High Accuracy, low recall and low precision - how to optimise this?

lord
lord New Altair Community Member
edited November 5 in Community Q&A
Hi experts,

I have a dataset with about 40,000 data and would like to do a classification. I have a binominal label (yes/no). To create the model I take a decision tree. Then I want to apply the created model to a training data set (30,000 data) via the operator Apply model.

Overall I have a very high accuracy, of almost 94%. But my problem is that the class "no" has a very high recall (98%) and a high precision (94%). The class "yes", on the other hand, has a recall of 7% and a precision of 19%.

I work with the Optimize operator (Grid). I also use Cross Validation as a sub-process.

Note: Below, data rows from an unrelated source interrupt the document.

(** * Olfactometer config generators: trial-schedule generation

    A shallow embedding of the two generators of this repository,
    [basic_plus_co2.py] (the odor panel scheduler) and [simple_pairs.py]
    (the concentration-ramp pair scheduler), together with the properties
    of the trial schedules they produce.

    Conventions of the embedding.
    - Python integers (pins, repeat counts) are [Z].
    - A scalar read from the parsed YAML is a [value]; Python's [==] on
      such values is [value_eqb] (it identifies [True] with [1] and
      [False] with [0], as Python does). The pair scheduler sorts the
      concentrations of a ramp, uses them in the keys of a dict and checks
      their types: its module has its own scalars, which include the
      floating point numbers, a float being given by its exact value or
      being an infinity. NaN is outside the model, and so are floats in
      the panel scheduler, which never looks into a concentration.
    - A Python [dict] is an association list in insertion order with unique
      keys: [dict_set] overwrites in place or appends, as [d[k] = v] does.
      Insertion order is kept because [simple_pairs.py] inverts its
      pin-to-odor map by iterating over it.
    - A raised exception is the left injection of a sum; the panel
      scheduler also threads the state of the [random] module and the
      warnings emitted so far. *)

From Stdlib Require Import String ZArith QArith List Bool Lia Arith.
From Stdlib Require Import Permutation Sorting.Sorted.
Import ListNotations.

Local Open Scope string_scope.
Local Open Scope list_scope.
Local Open Scope Z_scope.

(** ** Python values and exceptions *)

Inductive exception : Type :=
| AssertionError
| KeyError
| IndexError
| NameError
| TypeError
| NotImplementedError.

Inductive value : Type :=
| VNone
| VBool (b : bool)
| VInt (z : Z)
| VStr (s : string).

(** Python's [a == b]; [bool] is a subclass of [int]. *)
Definition value_eqb (a b : value) : bool :=
  match a, b with
  | VNone, VNone => true
  | VBool x, VBool y => Bool.eqb x y
  | VInt x, VInt y => x =? y
  | VBool x, VInt y => (if x then 1 else 0) =? y
  | VInt x, VBool y => x =? (if y then 1 else 0)
  | VStr x, VStr y => String.eqb x y
  | _, _ => false
  end.

(** Truth value of [v] in [if v:]. *)
Definition truthy (v : value) : bool :=
  match v with
  | VNone => false
  | VBool b => b
  | VInt z => negb (z =? 0)
  | VStr s => negb (String.eqb s EmptyString)
  end.

(** A dict with string keys, such as the descriptor of an odor. *)
Definition items : Type := list (string * value).

(** ** Dictionaries in insertion order *)

Section Dict.
Context {K V : Type} (eqb : K -> K -> bool).

Fixpoint dict_get (d : list (K * V)) (k : K) : option V :=
  match d with
  | [] => None
  | (k', v) :: d' => if eqb k k' then Some v else dict_get d' k
  end.

(** [d[k] = v] *)
Fixpoint dict_set (d : list (K * V)) (k : K) (v : V) : list (K * V) :=
  match d with
  | [] => [(k, v)]
  | (k', v') :: d' =>
      if eqb k k' then (k', v) :: d' else (k', v') :: dict_set d' k v
  end.

(** [{k: v for k, v in l}] *)
Definition dict_of_list (l : list (K * V)) : list (K * V) :=
  fold_left (fun d kv => dict_set d (fst kv) (snd kv)) l [].

Definition dict_keys (d : list (K * V)) : list K := map fst d.
Definition dict_values (d : list (K * V)) : list V := map snd d.
End Dict.

(** The error monad of a generator without side effects. *)
Definition result (A : Type) : Type := (exception + A)%type.

Definition ok {A} (a : A) : result A := inr a.
Definition raise {A} (e : exception) : result A := inl e.

Definition bind {A B} (m : result A) (f : A -> result B) : result B :=
  match m with
  | inl e => inl e
  | inr a => f a
  end.

Definition assert (b : bool) : result unit :=
  if b then ok tt else raise AssertionError.

Definition of_option {A} (e : exception) (o : option A) : result A :=
  match o with
  | Some a => ok a
  | None => raise e
  end.

Declare Scope result_scope.
Delimit Scope result_scope with result.
Notation "x <- m ;; k" := (bind m (fun x => k))
  (at level 61, m at next level, right associativity) : result_scope.
Notation "m ;;; k" := (bind m (fun _ => k))
  (at level 61, right associativity) : result_scope.

(** What a generator hands to [common.add_pinlist]: the pin-to-odor
    record and the ordered list of pin lists, one per trial. (The pair
    scheduler has its own, over its own scalars.) *)
Record config : Type := mk_config {
  pins2odors : list (Z * items);
  pinlist_at_each_trial : list (list Z)
}.

(** What [common.get_available_pins] returned. *)
Record available_pins : Type := mk_available_pins {
  available_valve_pins : list Z;
  pins2balances : list (Z * Z);
  single_manifold : bool
}.

(** [len(set(l))] for a list of integers. *)
Definition n_distinct (l : list Z) : nat := length (nodup Z.eq_dec l).

(** * simple_pairs.py *)

Module SimplePairs.

(** ** The scalars of a pair input *)

(** A Python [float], given by the number it stands for. *)
Inductive float : Type :=
| NegInf
| Finite (q : Q)
| PosInf.

(** A scalar of the parsed YAML. A concentration of a ramp may be any of
    them. *)
Inductive value : Type :=
| VNone
| VBool (b : bool)
| VInt (z : Z)
| VFloat (x : float)
| VStr (s : string).

Definition float_eqb (x y : float) : bool :=
  match x, y with
  | NegInf, NegInf => true
  | Finite p, Finite q => Qeq_bool p q
  | PosInf, PosInf => true
  | _, _ => false
  end.

Definition float_ltb (x y : float) : bool :=
  match x, y with
  | NegInf, NegInf => false
  | NegInf, _ => true
  | Finite _, NegInf => false
  | Finite p, Finite q => negb (Qle_bool q p)
  | Finite _, PosInf => true
  | PosInf, _ => false
  end.

(** The number a value stands for in a comparison: [bool] is a subclass
    of [int], and Python compares an [int] with a [float] by their exact
    values. *)
Definition as_number (v : value) : option float :=
  match v with
  | VBool b => Some (Finite (inject_Z (Z.b2z b)))
  | VInt z => Some (Finite (inject_Z z))
  | VFloat x => Some x
  | VNone => None
  | VStr _ => None
  end.

(** Python's [a == b]. *)
Definition value_eqb (a b : value) : bool :=
  match as_number a, as_number b with
  | Some x, Some y => float_eqb x y
  | None, None =>
      match a, b with
      | VNone, VNone => true
      | VStr s, VStr t => String.eqb s t
      | _, _ => false
      end
  | _, _ => false
  end.

(** Python's [a < b]: two numbers compare by value, two strings
    lexicographically (here byte by byte), and anything else is a
    [TypeError]. *)
Definition value_ltb (a b : value) : result bool :=
  match as_number a, as_number b with
  | Some x, Some y => ok (float_ltb x y)
  | None, None =>
      match a, b with
      | VStr s, VStr t => ok (String.ltb s t)
      | _, _ => raise TypeError
      end
  | _, _ => raise TypeError
  end.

Furthermore I work with the Performance Operator (Classification) and I have already used accuracy and kappa as main criteria.

I know that there have already been similar questions here in the community, but unfortunately they haven't helped me yet.

Really looking forward to your help & thanks already upfront!

Answers

  • MartinLiebig
    MartinLiebig
    Altair Employee
    Hi,
    first I would consider to move away from a Decision Tree and try a Random Forest. Your Decision Tree is likely a small one, which mostly predicts " yes" and only in rare cases predicts "no". You are bias towards the majority class of your sample.

    Afterwards you may consider to tune your threshold using the respective threshold operators.

    BR,
    Martin